Problem statement: All of the data below should be output exactly as given.

Material for this exercise:
=-=-=

Definition handle_selections (data : SelectionRequest) (st : State)
  : response * State :=
  match action data with
  | Some act =>
      if String.eqb act "add" then
        match req_student_id data, req_course_code data with
        | Some student_id, Some course_code =>
            if has_section_column (selections_df st) then
              let new_selection :=
                {| sel_student_id := student_id;
                   sel_course_code := course_code;
                   sel_section := Some (default "A" (req_section data));
                   sel_faculty_id := req_faculty_id data |} in
              let selections := selections_df st ++ [new_selection] in
              (Selections selections, with_selections st selections)
            else (Uncaught OutsideModel, st)
        | _, _ => (Uncaught KeyError, st)
        end
      else if String.eqb act "clear" then
        (Selections [], with_selections st [])
      else (Selections (selections_df st), st)
  | None => (Selections (selections_df st), st)
  end.

(** *** [generate_timetable] *)

(** The names of the empty datasets, in the order the handler tests
    them. *)
Definition missing_datasets (st : State) : list string :=
  (if bool_decide (students_df st = []) then ["students"] else []) ++
  (if bool_decide (courses_df st = []) then ["courses"] else []) ++
  (if bool_decide (rooms_df st = []) then ["rooms"] else []) ++
  (if bool_decide (faculty_df st = []) then ["faculty"] else []).

(** The engine on the module-level frames; a dict of constraints
    without its keys raises [KeyError] at the first read. *)
Definition run_engine (st : State) : result (list ScheduledSession) :=
  match constraints st with
  | None => Raise KeyError
  | Some c =>
      solve_timetable (students_df st) (courses_df st) (rooms_df st)
        (faculty_df st) c (Some (selections_df st))
  end.

Definition generate_timetable (st : State) : response * State :=
  if bool_decide (selections_df st = []) then
    (Error 400 "No course selections found. Please add some course selections first.",
     st)
  else if bool_decide (students_df st = []) || bool_decide (courses_df st = [])
          || bool_decide (rooms_df st = []) || bool_decide (faculty_df st = []) then
    (Error 400 ("Required datasets not loaded: "
                +:+ String.concat ", " (missing_datasets st)
                +:+ ". Please load the data files first."), st)
  else
    match run_engine st with
    | Ok timetable =>
        (Timetable timetable,
         mkState (students_df st) (faculty_df st) (courses_df st) (rooms_df st)
           (constraints st) (selections_df st) timetable)
    | Raise e => (Failed "Error generating timetable: " e, st)
    end.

=-=-=

Your solution:
Definition handle_selections (data : SelectionRequest) (st : State)
  : response * State :=
  match action data with
  | Some act =>
      if String.eqb act "add" then
        match req_student_id data, req_course_code data with
        | Some student_id, Some course_code =>
            if has_section_column (selections_df st) then
              let new_selection :=
                {| sel_student_id := student_id;
                   sel_course_code := course_code;
                   sel_section := Some (default "A" (req_section data));
                   sel_faculty_id := req_faculty_id data |} in
              let selections := selections_df st ++ [new_selection] in
              (Selections selections, with_selections st selections)
            else (Uncaught OutsideModel, st)
        | _, _ => (Uncaught KeyError, st)
        end
      else if String.eqb act "clear" then
        (Selections [], with_selections st [])
      else (Selections (selections_df st), st)
  | None => (Selections (selections_df st), st)
  end.

(** *** [generate_timetable] *)

(** The names of the empty datasets, in the order the handler tests
    them. *)
Definition missing_datasets (st : State) : list string :=
  (if bool_decide (students_df st = []) then ["students"] else []) ++
  (if bool_decide (courses_df st = []) then ["courses"] else []) ++
  (if bool_decide (rooms_df st = []) then ["rooms"] else []) ++
  (if bool_decide (faculty_df st = []) then ["faculty"] else []).

(** The engine on the module-level frames; a dict of constraints
    without its keys raises [KeyError] at the first read. *)
Definition run_engine (st : State) : result (list ScheduledSession) :=
  match constraints st with
  | None => Raise KeyError
  | Some c =>
      solve_timetable (students_df st) (courses_df st) (rooms_df st)
        (faculty_df st) c (Some (selections_df st))
  end.

Definition generate_timetable (st : State) : response * State :=
  if bool_decide (selections_df st = []) then
    (Error 400 "No course selections found. Please add some course selections first.",
     st)
  else if bool_decide (students_df st = []) || bool_decide (courses_df st = [])
          || bool_decide (rooms_df st = []) || bool_decide (faculty_df st = []) then
    (Error 400 ("Required datasets not loaded: "
                +:+ String.concat ", " (missing_datasets st)
                +:+ ". Please load the data files first."), st)
  else
    match run_engine st with
    | Ok timetable =>
        (Timetable timetable,
         mkState (students_df st) (faculty_df st) (courses_df st) (rooms_df st)
           (constraints st) (selections_df st) timetable)
    | Raise e => (Failed "Error generating timetable: " e, st)
    end.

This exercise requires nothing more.